環境報告書2016

化学物質の管理

化学物質の管理の改善

 作業者の安全や健康への配慮及び環境負荷低減に向けて、化学物質管理の改善に注力しています。ここでは、国内グル-プを対象とした取り組みと、 国内各 サイトでの事例に分けてご紹介します。

<国内グル-プ共通>
GHS(※マウスを置いて定義をご覧ください)シンボルの教育
 災害防止、安全性の確保や環境の保護、使用者への周知のために、GHSシンボルについて、化学物質の使用者や管理者を対象にe-ラーニング(インターネットを利用した学習形態)教育を512名に実施しました。実施したサイトは、 JAE、HAE、YAE、FAE、SAE です。今後も危険有害性情報の周知に努めていきます。

◆化学物質情報の共有化
品種の多いJAEサイトの化学物質データーベースを国内4サイトへ公開し、SDSの情報を共有化することで、SDS入手の効率化をはかることを目的に、化学物質安全データシ-ト(SDS)を提供する取組みを始めました。

<JAEサイト>
◆化学物質の登録に関するしくみの効率化
まず初めに化学物質登録について説明します。
社内の事前評価制度である「安全環境審査」において、新規化学物質や設備の導入、工事、廃棄物の排出及び安全上問題と思われる非定常作業などについて審査しています。化学物質の使用に関しては、運搬や保管、取り扱い、廃棄、その他の必要な情報を記入した自社様式の「化学物質安全管理票」を作成し審査を実施します。
ここで、化学物質についてはこの審査に合格し登録することにより購入が可能となります。
 JAEサイトにおいて「安全環境審査」は、従来 部内審査と委員会審査から構成されていたものを2012年より委員会審査の電子化を行い、効率化を図りました。

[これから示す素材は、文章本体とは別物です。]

(** C35: an exception of a producer or processor is not lost: when [process] has returned,
    all workers have ended, it has returned normally only if no worker has thrown, and
    what it throws was thrown by a producer, whose worker has recorded it, or by a
    processor it has called. *)
Theorem pool_exceptions (threads : nat) (calls : list api_call) (s : pool) (r : result unit) :
  0 < threads ∧ (Z.of_nat threads < 2 ^ 64)%Z → Forall real_call calls → pool_reachable threads calls s →
  main s = M_returned r →
  Forall (λ w, joinable w = true) (m_workers s) ∧
  match r with
  | Ok _ => Forall (λ o, o = None) (m_worker_exceptions s)
  | Throw e => Some e ∈ m_worker_exceptions s ∨ ∃ c, c ∈ processed s ∧ c.2 c.1 = Throw e
  end.
Proof.
  intros Ht Hc Hr Em. destruct (reachable_facts threads calls Ht Hc s Hr) as (_ & [_ H2 H3 H4] & _).
  split; [apply H2; by rewrite Em|]. destruct r as [[]|e]; auto.
Qed.

(** One worker and one task whose processor throws; the worker sets [m_async_state] after
    the main thread did. *)
Definition throwing_calls : list api_call :=
  [Add_task {| produce_data := Some (Ok ($"a")); process_data := λ _, Throw (runtime_error "x") |} LOW; Tasks_done].
Definition throwing_schedule : list tid :=
  replicate 2 T_client ++ replicate 8 (T_worker 0) ++ replicate 6 T_main ++ replicate 2 (T_worker 0) ++
  replicate 5 T_main.

Lemma pool_exceptions_witness :
  let s := run_schedule 1 throwing_schedule (make_Thread_pool 1 throwing_calls) in
  main s = M_returned (Throw (runtime_error "x")) ∧
  (Some (runtime_error "x") ∈ m_worker_exceptions s ∨
   ∃ c, c ∈ processed s ∧ c.2 c.1 = Throw (runtime_error "x")).
Proof.
  intros s. assert (main s = M_returned (Throw (runtime_error "x"))) as Em by (vm_compute; reflexivity).
  split; [exact Em|]. apply (pool_exceptions 1 throwing_calls s (Throw (runtime_error "x"))).
  - split; [lia|reflexivity].
  - repeat constructor; by eexists.
  - apply run_reachable, rtc_refl.
  - exact Em.
Defined.

(** [m_async_state] does not tell whether an exception has stopped the pool: the last
    worker writes it without looking at [m_worker_interrupt], so that a pool that was
    terminated by a processor that throws may be left with [PROCESSING], although its
    client is told to look for [TERMINATED]. *)
Theorem pool_state_overwritten :
  ∃ s, pool_reachable 1 throwing_calls s ∧ main s = M_returned (Throw (runtime_error "x")) ∧
    m_worker_interrupt s = true ∧ m_async_state s = PROCESSING ∧ ∀ s', ¬ pool_step 1 s s'.
Proof.
  exists (run_schedule 1 throwing_schedule (make_Thread_pool 1 throwing_calls)).
  split_and!; [apply run_reachable, rtc_refl|vm_compute; reflexivity..|].
  intros s' [[[|id]| |] H]; vm_compute in H; discriminate.
Qed.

2015年度には、審査の信頼性を担保しながら、更なる効率化と審査員相互の情報共有・知識レベルの向上を目的として部内審査を委員会審査に統合することで運用改善しました(下図を参照願います)。
■安全環境審査による新規化学物質事前評価フロー

 

化学物質登録品種の監視

国内5サイトの化学物質の品種の推移は下記グラフの通りです。JAEの品種が他サイトに比べて多い理由は、生産だけでなく開発工場でもあり実験的な化学物質の利用が多いためです。YAEについては2015年から集計開始しました。
引き続き不要な化学物質の品種の削減や次項に示す化学物質使用量の削減を積極的に推進していきます。

化学物質使用量の削減

 前年度に引き続き2015年度も、環境負荷を低減していくために、サイト毎に対象物質を選定し、化学物質使用量の削減を目指して継続して活動してきました。2015年度の化学物質削減活動の主な項目は以下の通りで、今後も化学物質使用量の削減を目指して活動していきます。
 なお、(JAE)、(HAE)、(YAE)、(FAE)、(SAE)とあるのは活動したサイトの略称を示します。とあるのは活動したサイトの略称を示します。
  • 金めっき析出量削減による省金(JAE)
  • めっき生産工程の見直しによる薬品量の削減(HAE)
  • 代替えや新規購入量の削減による薬品量の削減(YAE、SAE)
  • 容器の密閉性改善、洗浄液の非VOC化推進によるVOC大気排出量の削減(JAE)

PRTR情報

 PRTR(※マウスを置いて定義をご覧ください) 法の化学物質について、国内5サイトの取扱量合計値の推移を下記グラフに示します。
 2015年度は、主に洗浄剤に含まれる1-ブロモプロパンや、めっき関係の廃水処理で使用される塩化第二鉄の増加が見られ、これは生産量の増加によるものです。また、ボイラーで使用するA重油に含まるメチルナフタレンは、ボイラーの撤去や空冷ヒートポンプへの変更によるA重油の削減が寄与しました。PRTR対象物質への対応として、引き続き取扱量の傾向把握に努めていきます。

VOC情報

 VOC(※マウスを置いて定義をご覧ください)関係物質の大気排出量について、国内5サイトの大気排出量合計値の推移を下記グラフに示します。洗浄液などのアルコ-ルを中心に、容器の密閉性改善や、洗浄液の非VOC化推進によるVOC大気排出量を年々削減してきました。2015年度以降も引き続き継続監視し、大気排出量の削減に努めていきます。